--- START ---

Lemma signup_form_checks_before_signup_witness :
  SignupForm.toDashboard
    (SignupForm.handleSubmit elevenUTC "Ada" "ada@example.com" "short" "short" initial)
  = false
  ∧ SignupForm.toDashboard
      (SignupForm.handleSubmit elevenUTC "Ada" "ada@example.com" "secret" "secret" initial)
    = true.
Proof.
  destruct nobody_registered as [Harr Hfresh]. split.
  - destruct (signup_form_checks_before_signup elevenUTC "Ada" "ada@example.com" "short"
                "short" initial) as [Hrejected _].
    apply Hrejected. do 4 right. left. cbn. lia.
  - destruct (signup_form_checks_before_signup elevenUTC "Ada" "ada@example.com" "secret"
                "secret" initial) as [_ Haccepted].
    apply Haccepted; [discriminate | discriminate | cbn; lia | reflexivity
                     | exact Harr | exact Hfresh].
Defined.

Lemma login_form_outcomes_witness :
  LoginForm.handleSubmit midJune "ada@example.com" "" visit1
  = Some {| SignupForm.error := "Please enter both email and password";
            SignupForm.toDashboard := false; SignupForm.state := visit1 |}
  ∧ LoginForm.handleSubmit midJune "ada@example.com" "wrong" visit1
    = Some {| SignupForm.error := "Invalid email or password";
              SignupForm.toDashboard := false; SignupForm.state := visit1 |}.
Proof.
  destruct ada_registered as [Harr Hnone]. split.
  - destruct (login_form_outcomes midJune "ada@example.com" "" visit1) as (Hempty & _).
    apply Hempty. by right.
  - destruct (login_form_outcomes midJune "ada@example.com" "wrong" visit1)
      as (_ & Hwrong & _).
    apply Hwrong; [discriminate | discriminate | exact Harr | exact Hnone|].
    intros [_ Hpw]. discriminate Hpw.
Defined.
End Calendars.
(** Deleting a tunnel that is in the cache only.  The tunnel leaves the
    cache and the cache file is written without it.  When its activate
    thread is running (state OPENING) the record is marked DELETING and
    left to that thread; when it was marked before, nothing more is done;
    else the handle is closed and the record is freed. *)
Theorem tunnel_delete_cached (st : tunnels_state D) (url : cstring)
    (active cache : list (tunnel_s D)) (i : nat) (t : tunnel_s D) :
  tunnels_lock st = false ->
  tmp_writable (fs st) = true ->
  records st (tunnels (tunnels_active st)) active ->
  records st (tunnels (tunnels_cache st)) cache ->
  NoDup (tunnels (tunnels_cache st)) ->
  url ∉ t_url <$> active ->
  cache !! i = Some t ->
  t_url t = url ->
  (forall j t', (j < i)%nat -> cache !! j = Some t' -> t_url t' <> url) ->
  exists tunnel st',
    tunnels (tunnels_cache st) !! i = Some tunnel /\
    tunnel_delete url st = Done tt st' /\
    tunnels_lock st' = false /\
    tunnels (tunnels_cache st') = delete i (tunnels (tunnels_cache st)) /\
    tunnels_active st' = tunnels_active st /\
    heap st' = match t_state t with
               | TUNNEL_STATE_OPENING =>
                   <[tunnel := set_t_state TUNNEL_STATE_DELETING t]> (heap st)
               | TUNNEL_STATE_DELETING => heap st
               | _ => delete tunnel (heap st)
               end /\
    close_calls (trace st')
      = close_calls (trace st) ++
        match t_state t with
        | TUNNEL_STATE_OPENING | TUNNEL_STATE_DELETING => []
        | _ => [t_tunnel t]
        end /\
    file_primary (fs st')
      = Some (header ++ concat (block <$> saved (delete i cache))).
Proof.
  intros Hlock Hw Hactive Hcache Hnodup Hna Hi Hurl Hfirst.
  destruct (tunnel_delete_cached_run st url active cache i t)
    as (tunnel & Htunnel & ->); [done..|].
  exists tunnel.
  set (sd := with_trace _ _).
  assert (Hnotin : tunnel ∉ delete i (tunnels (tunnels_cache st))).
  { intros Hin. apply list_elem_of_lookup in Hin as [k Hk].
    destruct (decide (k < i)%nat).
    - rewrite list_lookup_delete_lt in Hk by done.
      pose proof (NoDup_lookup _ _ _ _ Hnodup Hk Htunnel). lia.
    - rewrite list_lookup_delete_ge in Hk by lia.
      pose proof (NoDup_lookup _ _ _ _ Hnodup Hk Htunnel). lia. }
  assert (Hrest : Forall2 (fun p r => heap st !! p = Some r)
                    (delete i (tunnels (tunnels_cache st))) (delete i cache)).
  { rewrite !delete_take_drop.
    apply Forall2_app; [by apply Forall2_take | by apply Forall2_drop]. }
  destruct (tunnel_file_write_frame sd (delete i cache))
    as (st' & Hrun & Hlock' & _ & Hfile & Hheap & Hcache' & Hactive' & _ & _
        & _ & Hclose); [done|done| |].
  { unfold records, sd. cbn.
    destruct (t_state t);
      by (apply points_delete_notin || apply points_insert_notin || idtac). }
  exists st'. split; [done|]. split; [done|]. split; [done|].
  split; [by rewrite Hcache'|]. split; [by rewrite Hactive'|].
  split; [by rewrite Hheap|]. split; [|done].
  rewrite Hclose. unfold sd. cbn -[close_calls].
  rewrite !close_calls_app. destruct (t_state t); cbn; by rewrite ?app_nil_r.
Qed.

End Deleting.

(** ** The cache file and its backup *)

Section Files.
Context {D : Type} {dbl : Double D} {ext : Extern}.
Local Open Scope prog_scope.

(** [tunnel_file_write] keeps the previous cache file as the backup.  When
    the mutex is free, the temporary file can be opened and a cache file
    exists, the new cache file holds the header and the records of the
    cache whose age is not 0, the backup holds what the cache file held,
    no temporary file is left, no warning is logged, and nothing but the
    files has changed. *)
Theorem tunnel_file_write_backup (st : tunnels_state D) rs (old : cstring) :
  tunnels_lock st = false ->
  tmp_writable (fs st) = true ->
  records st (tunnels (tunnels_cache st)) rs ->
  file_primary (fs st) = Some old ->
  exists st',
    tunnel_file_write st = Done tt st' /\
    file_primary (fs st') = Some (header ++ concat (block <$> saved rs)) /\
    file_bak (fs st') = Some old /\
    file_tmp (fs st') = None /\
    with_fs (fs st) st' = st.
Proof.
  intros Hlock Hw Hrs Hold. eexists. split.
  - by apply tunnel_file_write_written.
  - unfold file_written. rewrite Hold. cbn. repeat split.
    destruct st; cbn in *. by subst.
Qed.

--- END ---
--- START ---

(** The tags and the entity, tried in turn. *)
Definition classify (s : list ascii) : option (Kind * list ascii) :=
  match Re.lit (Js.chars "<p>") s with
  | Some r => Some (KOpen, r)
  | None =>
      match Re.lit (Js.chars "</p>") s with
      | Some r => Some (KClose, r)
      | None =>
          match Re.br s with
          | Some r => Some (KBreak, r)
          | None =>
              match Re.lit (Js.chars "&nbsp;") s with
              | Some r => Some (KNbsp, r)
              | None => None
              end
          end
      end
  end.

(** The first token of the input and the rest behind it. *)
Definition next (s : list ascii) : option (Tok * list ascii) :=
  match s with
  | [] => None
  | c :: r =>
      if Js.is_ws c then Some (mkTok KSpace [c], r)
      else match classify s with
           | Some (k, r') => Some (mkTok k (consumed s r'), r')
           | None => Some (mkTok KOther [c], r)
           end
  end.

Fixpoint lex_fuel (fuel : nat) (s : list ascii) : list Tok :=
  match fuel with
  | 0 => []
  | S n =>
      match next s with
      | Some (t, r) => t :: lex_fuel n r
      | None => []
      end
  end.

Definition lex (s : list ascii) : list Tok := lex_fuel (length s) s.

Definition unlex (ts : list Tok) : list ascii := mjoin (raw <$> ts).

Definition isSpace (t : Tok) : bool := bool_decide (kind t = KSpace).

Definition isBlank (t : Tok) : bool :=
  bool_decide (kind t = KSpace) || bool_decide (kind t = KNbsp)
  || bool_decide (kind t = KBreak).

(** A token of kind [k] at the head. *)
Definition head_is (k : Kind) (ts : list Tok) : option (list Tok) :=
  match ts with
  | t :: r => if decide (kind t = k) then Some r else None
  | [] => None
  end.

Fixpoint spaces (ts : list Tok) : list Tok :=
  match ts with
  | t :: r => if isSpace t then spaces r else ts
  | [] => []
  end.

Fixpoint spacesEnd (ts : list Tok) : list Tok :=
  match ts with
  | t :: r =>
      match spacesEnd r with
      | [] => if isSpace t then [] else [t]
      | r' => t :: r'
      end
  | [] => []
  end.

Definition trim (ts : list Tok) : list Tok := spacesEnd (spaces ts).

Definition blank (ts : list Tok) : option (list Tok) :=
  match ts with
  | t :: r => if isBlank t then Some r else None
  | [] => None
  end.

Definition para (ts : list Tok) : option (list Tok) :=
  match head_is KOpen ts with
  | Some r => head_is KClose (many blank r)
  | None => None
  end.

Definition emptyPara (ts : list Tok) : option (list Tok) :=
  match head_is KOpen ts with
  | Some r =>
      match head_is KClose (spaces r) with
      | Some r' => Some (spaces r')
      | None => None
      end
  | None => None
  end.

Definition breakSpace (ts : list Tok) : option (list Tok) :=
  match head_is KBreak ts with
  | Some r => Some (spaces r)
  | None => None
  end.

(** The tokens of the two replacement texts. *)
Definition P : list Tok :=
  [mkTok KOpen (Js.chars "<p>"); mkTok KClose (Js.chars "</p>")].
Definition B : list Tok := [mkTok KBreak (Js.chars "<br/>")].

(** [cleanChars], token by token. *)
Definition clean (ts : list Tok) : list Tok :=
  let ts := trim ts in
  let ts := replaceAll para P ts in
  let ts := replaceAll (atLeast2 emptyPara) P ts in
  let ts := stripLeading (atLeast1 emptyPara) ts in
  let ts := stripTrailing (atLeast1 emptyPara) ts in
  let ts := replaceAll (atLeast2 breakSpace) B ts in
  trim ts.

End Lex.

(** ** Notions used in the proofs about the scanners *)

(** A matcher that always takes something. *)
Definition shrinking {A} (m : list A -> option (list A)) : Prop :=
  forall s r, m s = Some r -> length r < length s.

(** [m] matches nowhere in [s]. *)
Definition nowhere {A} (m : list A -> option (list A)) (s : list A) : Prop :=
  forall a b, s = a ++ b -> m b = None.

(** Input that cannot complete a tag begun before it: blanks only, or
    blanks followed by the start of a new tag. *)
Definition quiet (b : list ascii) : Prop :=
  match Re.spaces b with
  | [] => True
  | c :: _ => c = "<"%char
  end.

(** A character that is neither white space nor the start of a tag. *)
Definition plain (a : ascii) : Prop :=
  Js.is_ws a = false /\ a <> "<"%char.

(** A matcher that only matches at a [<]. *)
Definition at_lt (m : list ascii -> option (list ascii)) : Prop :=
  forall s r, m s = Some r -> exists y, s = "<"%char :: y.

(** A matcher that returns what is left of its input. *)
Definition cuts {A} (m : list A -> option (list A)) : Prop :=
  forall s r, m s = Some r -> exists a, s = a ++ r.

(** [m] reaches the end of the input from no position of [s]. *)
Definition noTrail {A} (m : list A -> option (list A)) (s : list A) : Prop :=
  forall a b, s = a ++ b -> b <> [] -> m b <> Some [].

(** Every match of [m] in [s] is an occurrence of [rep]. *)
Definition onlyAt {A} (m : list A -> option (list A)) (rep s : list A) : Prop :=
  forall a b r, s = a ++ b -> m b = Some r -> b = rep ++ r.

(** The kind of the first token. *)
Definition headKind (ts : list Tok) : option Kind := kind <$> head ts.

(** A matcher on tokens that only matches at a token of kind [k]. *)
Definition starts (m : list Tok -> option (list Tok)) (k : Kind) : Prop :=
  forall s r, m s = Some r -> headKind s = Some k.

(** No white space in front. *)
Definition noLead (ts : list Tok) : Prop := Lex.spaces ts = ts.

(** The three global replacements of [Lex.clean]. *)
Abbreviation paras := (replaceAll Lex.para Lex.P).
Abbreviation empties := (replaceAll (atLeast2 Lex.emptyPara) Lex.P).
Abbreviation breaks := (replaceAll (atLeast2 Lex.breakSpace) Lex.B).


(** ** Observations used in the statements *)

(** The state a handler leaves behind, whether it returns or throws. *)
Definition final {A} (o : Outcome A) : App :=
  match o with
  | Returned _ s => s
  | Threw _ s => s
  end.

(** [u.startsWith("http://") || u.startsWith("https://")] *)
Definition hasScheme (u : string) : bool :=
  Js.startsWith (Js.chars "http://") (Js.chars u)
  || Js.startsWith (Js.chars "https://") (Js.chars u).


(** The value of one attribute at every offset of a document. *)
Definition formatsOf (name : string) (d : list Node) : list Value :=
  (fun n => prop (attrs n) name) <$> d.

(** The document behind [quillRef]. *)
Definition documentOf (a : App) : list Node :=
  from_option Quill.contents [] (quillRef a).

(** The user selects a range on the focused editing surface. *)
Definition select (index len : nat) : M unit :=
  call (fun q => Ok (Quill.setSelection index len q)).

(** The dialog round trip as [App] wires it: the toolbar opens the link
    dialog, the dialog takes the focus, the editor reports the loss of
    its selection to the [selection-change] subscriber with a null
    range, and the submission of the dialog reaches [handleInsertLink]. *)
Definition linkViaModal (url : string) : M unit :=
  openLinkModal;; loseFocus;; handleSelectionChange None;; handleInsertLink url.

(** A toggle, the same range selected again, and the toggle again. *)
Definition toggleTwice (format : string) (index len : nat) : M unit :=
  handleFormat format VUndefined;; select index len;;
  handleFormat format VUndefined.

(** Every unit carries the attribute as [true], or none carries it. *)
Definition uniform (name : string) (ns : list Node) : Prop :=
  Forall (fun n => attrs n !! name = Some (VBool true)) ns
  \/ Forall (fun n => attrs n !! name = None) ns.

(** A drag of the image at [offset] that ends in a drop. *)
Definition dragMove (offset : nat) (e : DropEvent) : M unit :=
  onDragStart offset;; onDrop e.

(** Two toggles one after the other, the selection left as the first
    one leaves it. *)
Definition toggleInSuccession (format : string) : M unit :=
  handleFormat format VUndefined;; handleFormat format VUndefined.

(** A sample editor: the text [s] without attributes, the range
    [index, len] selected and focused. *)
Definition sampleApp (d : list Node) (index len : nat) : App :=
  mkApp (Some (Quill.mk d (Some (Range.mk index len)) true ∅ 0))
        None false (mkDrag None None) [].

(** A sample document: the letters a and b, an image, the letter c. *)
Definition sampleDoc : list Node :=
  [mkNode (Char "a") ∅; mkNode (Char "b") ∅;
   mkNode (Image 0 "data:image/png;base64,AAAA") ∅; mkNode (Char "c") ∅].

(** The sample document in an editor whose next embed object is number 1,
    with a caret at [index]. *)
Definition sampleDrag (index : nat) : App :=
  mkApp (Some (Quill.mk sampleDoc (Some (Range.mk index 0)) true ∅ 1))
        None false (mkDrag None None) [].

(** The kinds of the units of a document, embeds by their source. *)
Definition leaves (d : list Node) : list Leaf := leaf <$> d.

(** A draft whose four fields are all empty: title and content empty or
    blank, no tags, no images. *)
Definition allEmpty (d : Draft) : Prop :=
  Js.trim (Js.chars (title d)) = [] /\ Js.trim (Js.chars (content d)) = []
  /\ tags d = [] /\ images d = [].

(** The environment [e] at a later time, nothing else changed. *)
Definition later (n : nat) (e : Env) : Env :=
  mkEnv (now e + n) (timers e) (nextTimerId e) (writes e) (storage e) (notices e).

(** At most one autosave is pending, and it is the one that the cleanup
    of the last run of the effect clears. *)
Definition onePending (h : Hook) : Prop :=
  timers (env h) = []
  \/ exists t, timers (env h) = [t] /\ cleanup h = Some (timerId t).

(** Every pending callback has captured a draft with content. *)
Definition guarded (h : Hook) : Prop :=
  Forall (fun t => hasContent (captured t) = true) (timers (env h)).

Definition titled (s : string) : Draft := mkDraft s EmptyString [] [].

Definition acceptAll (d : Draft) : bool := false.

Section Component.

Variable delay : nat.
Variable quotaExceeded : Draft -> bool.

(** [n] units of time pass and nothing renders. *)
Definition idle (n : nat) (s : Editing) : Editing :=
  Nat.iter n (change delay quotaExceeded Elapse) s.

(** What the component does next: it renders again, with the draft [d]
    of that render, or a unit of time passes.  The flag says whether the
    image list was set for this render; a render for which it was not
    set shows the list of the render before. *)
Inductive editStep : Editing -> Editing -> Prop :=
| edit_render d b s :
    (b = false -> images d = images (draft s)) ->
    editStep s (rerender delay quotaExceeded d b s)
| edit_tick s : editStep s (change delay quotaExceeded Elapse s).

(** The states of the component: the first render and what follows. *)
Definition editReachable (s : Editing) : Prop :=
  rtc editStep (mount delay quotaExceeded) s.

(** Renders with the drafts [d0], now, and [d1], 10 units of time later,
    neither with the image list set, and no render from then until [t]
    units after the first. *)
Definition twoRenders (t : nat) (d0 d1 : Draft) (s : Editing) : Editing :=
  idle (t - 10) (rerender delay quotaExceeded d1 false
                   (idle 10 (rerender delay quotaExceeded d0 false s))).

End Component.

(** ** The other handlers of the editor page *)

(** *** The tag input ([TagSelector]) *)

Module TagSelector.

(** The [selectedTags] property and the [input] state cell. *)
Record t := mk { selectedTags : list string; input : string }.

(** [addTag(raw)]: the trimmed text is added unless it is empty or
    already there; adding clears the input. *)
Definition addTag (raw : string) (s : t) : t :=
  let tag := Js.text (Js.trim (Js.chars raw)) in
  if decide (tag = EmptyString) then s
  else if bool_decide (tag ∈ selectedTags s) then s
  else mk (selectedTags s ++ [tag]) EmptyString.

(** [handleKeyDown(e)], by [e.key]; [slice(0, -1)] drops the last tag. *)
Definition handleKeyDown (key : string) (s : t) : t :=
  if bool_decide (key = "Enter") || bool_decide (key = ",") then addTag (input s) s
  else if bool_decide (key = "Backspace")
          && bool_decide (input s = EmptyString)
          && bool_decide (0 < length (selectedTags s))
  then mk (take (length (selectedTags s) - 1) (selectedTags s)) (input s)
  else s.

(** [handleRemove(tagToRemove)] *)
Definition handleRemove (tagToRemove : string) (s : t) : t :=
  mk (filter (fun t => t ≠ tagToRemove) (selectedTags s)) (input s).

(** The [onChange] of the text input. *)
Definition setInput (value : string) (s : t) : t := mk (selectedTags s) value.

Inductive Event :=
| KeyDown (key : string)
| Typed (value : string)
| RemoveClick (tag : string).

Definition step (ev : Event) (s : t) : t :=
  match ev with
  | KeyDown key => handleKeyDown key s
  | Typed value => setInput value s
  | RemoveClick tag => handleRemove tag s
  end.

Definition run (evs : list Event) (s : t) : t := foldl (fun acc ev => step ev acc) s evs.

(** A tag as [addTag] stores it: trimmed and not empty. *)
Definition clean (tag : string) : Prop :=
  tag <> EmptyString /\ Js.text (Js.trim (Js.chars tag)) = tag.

--- END ---

In the records above, find each line that mentions the word "Htunnel", and copy it.

* Written response *
    as (tunnel & Htunnel & ->); [done..|].
      pose proof (NoDup_lookup _ _ _ _ Hnodup Hk Htunnel). lia.
      pose proof (NoDup_lookup _ _ _ _ Hnodup Hk Htunnel). lia. }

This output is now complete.